When buying a home, you will likely have to pay a deposit upfront, typically 1-3% of the purchase price. This is called earnest money, and it shows sellers that you’re a serious buyer. But there are certain guidelines to follow when it comes to sourcing earnest money, and we’ve compiled them here.
What Are Acceptable Forms of Earnest Money?
Here’s a chart of what is commonly accepted:
| Payment Method | Description | Commonly Accepted? |
| Personal Check | A check drawn from the buyer’s personal bank account. | Yes (for smaller dollar amounts) |
| Certified Check | A check guaranteed by the issuing bank, funds are verified. | Yes (very secure) |
| Cashier’s Check | Drawn from the bank’s funds, not the buyer’s account directly. | Yes (preferred in high-value deals) |
| Money Order | Prepaid, good for smaller amounts (some restrictions may apply). | Sometimes |
| Wire Transfer | Electronic transfer of funds directly to escrow. | Yes (often used for large deposits or remote transactions) |
What’s Not Accepted for Earnest Money?
These forms of payment are usually not accepted.
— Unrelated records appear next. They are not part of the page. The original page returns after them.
Lemma star_of_class (p : ascii -> bool) (s : str) :
  Forall (fun c => p c = true) s -> Matches (Star (Chr p)) s.
Proof.
  induction 1 as [|c s Hc _ IH]; [constructor|].
  change (c :: s) with ([c] ++ s). constructor; [now constructor|exact IH].
Qed.

Lemma plus_of_class (p : ascii -> bool) (s : str) :
  s <> [] -> Forall (fun c => p c = true) s -> Matches (plus (Chr p)) s.
Proof.
  intros Hne F. destruct s as [|c s]; [contradiction|].
  inversion F; subst. change (c :: s) with ([c] ++ s).
  constructor; [now constructor|now apply star_of_class].
Qed.

Lemma at_least_of_class (p : ascii -> bool) (n : nat) (s : str) :
  Forall (fun c => p c = true) s -> (n <= List.length s)%nat ->
  Matches (at_least n (Chr p)) s.
Proof.
  revert s. induction n as [|n IH]; intros s F L; simpl.
  - now apply star_of_class.
  - destruct s as [|c s]; [simpl in L; lia|].
    inversion F; subst. change (c :: s) with ([c] ++ s).
    constructor; [now constructor|]. apply IH; [assumption|simpl in L; lia].
Qed.

Lemma chr_matches (c : ascii) : Matches (chr c) [c].
Proof. constructor. apply Ascii.eqb_refl. Qed.

Lemma dollar_matches (tail : str) :
  tail = [] \/ tail = [newline] -> Matches dollar tail.
Proof.
  intros [-> | ->]; [apply MAltL; constructor|apply MAltR; apply chr_matches].
Qed.

(** X12.  [email_pattern.match] accepts exactly the strings made of a
    non-empty local part over [a-zA-Z0-9._%+-], an [@], a non-empty
    domain over [a-zA-Z0-9.-], a dot and at least two letters, followed
    by nothing or by one line feed.  (The docstring's "tld: 2-6 letters"
    is not enforced: any number of letters from two on is taken.) *)
Theorem email_pattern_language (s : str) :
  match_anchored email_pattern s = true <-> Accepted s.
Proof.
  split; [apply match_accepted|].
  intros [l d t z tail -> Hl Fl Hd Fd Ft Lt Htail].
  unfold match_anchored. apply matchb_spec.
  replace (l ++ "@"%char :: (d ++ "."%char :: t ++ [z]) ++ tail)
    with ((l ++ ["@"%char] ++ d ++ ["."%char] ++ (t ++ [z])) ++ tail)
    by now flatten_app.
  constructor; [|now apply dollar_matches].
  unfold email_pattern.
  constructor; [now apply plus_of_class|].
  constructor; [apply chr_matches|].
  constructor; [now apply plus_of_class|].
  constructor; [apply chr_matches|].
  now apply at_least_of_class.
Qed.
(** * seegpy.io.read: the trace readers [read_trc] and [read_pramat]

    A shallow embedding of [src/seegpy/io/read.py].  The two readers talk to
    the file system and to third-party decoders (neo, h5py, scipy, mat73);
    these are gathered in a record [World] of oracles, and the readers are
    functions of a world and a path.  Exceptions are explicit ([result]) and
    the records sent to the module logger are collected ([Logged]). *)

From Stdlib Require Import String Ascii ZArith QArith Qround Bool Arith Lia
  List Sorted.
Import ListNotations.
Open Scope string_scope.
Open Scope Z_scope.

Set Implicit Arguments.

(** ** Exceptions and results *)

(** The Python exception classes that the readers and their collaborators
    raise.  [OSError] stands for the [OSError] family outside the two
    subclasses named here. *)
Inductive exn : Type :=
| AssertionError
| IndexError
| ValueError
| TypeError
| KeyError
| OverflowError
| FileNotFoundError
| NotADirectoryError
| OSError.

Inductive result (A : Type) : Type :=
| Ok (a : A)
| Raise (e : exn).

Arguments Ok {A} a.
Arguments Raise {A} e.

Module Res.

Definition bind {A B} (m : result A) (k : A -> result B) : result B :=
  match m with
  | Ok a => k a
  | Raise e => Raise e
  end.

(** [assert c]: raises [AssertionError] when [c] is false. *)
Definition assert (c : bool) : result unit :=
  if c then Ok tt else Raise AssertionError.

End Res.

Declare Scope res_scope.
Delimit Scope res_scope with res.
Notation "x <- m ;; k" := (Res.bind m (fun x => k))
  (at level 61, m at next level, right associativity) : res_scope.
Notation "m ;;; k" := (Res.bind m (fun _ => k))
  (at level 61, right associativity) : res_scope.

(** Every record the module emits goes through [logger.error]; a log is the
    list of the messages, oldest first. *)
Definition log := list string.

(** A computation that logs and may raise: the records logged so far are kept
    when an exception escapes. *)
Definition Logged (A : Type) : Type := (log * result A)%type.

Module Log.

Definition ret {A} (a : A) : Logged A := ([], Ok a).

Definition bind {A B} (m : Logged A) (k : A -> Logged B) : Logged B :=
  match m with
  | (l, Ok a) => let (l', r) := k a in ((l ++ l')%list, r)
  | (l, Raise e) => (l, Raise e)
  end.

Definition lift {A} (r : result A) : Logged A := ([], r).

(** [logger.error(msg)] *)
Definition error (msg : string) : Logged unit := ([msg], Ok tt).

End Log.

Declare Scope log_scope.
Delimit Scope log_scope with log.
Notation "x <- m ;; k" := (Log.bind m (fun x => k))
  (at level 61, m at next level, right associativity) : log_scope.
Notation "m ;;; k" := (Log.bind m (fun _ => k))
  (at level 61, right associativity) : log_scope.

(** ** The numpy operations the readers use *)

Module Np.

(** A one-dimensional array after [.squeeze()]: an axis of length one is
    removed, which leaves a zero-dimensional array. *)
Inductive squeezed (A : Type) : Type :=
| Arr0 (x : A)
| Arr1 (l : list A).

Arguments Arr0 {A} x.
Arguments Arr1 {A} l.

Definition squeeze {A} (l : list A) : squeezed A :=
  match l with
  | [x] => Arr0 x
  | _ => Arr1 l
  end.

(** [a[mask]] for a boolean array [mask]: the entries at the true positions.
    The lengths must agree; [e] is the exception of the indexed container
    otherwise ([IndexError] for numpy, [TypeError] for an h5py dataset). *)
Fixpoint compress {A} (xs : list A) (mask : list bool) : list A :=
  match xs, mask with
  | x :: xs', b :: mask' =>
      if b then x :: compress xs' mask' else compress xs' mask'
  | _, _ => []
  end.

Definition bool_index {A} (e : exn) (xs : list A) (mask : list bool)
  : result (list A) :=
  if Nat.eqb (length xs) (length mask) then Ok (compress xs mask)
  else Raise e.

(** [a[idx]] for an array [idx] of non-negative positions. *)
Fixpoint fancy_index {A} (xs : list A) (idx : list nat) : result (list A) :=
  match idx with
  | [] => Ok []
  | i :: idx' =>
      match nth_error xs i with
      | None => Raise IndexError
      | Some x =>
          match fancy_index xs idx' with
          | Ok r => Ok (x :: r)
          | Raise e => Raise e
          end
      end
  end.

(** [np.arange(n)] *)
Definition arange (n : nat) : list nat := seq 0 n.

(** Signed 64-bit integers ([astype(int)]) and their wrapping subtraction. *)
Definition int64_min : Z := - 2 ^ 63.
Definition int64_max : Z := 2 ^ 63 - 1.

Definition is_int64 (z : Z) : Prop := int64_min <= z <= int64_max.

Definition wrap64 (z : Z) : Z := (z + 2 ^ 63) mod 2 ^ 64 - 2 ^ 63.

Definition sub64 (a b : Z) : Z := wrap64 (a - b).

(** [xs - ys] for two arrays of one shape, as in [a[1::] - a[:-1]]. *)
Definition sub_arrays (xs ys : list Z) : list Z :=
  map (fun p => sub64 (fst p) (snd p)) (combine xs ys).

(** [np.where(d)[0]]: the positions of the non-zero entries. *)
Fixpoint where_from (i : nat) (d : list Z) : list nat :=
  match d with
  | [] => []
  | x :: d' =>
      if x =? 0 then where_from (S i) d' else i :: where_from (S i) d'
  end.

Definition where_ (d : list Z) : list nat := where_from 0 d.

(** [np.round]: to the nearest integer, halves to the even neighbour. *)
Definition round (q : Q) : Z :=
  let f := Qfloor q in
  match Qcompare (q - inject_Z f) (1 # 2) with
  | Lt => f
  | Gt => f + 1
  | Eq => if Z.even f then f else f + 1
  end.

(** [astype(int)] of an integral float: the value when it fits, the
    minimal integer otherwise (what the conversion gives on x86-64). *)
Definition astype_int (z : Z) : Z :=
  if (int64_min <=? z) && (z <=? int64_max) then z else int64_min.

End Np.

(** ** The trigger extraction of [read_pramat] (lines 245-251) *)

(** [trig_event] and [times] are the squeezed trigger line and time vector.
    Slicing or indexing a zero-dimensional array raises [IndexError]. *)
Definition trigger_extract (trig_event : Np.squeezed Z) (times : Np.squeezed Q)
  : result (list Z * list Q) :=
  match trig_event with
  | Np.Arr0 _ => Raise IndexError
  | Np.Arr1 te =>
      (* keep only the first trigger changes (rm duplicates) *)
      let first_only :=
        map (fun i => (i + 1)%nat)
            (Np.where_ (Np.sub_arrays (tl te) (removelast te))) in
      (te1 <- Np.fancy_index te first_only ;;
       match times with
       | Np.Arr0 _ => Raise IndexError
       | Np.Arr1 ts =>
           ts1 <- Np.fancy_index ts first_only ;;
           (* remove inter zeros *)
           let nnz := map (fun c => negb (c =? 0)) te1 in
           ev <- Np.bool_index IndexError te1 nnz ;;
           tm <- Np.bool_index IndexError ts1 nnz ;;
           Ok (ev, tm)
       end)%res
  end.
| Payment Method | Description | Commonly Accepted? |
| Cash | Difficult to trace, often not allowed due to fraud and security concerns. | No |
| Postdated Checks | Dated for the future; often rejected by escrow agents. | No |
| Credit Cards / Venmo / PayPal | Not secure or traceable in real estate escrow context. Not allowed. | No |
The Takeaway: Preparation Is Key
When buying a home, you’ll want to be prepared to put down an earnest money deposit. Following these guidelines will ensure you know what will likely be accepted and what will not.
This information is for educational purposes only and does not constitute an offer or guarantee of loan.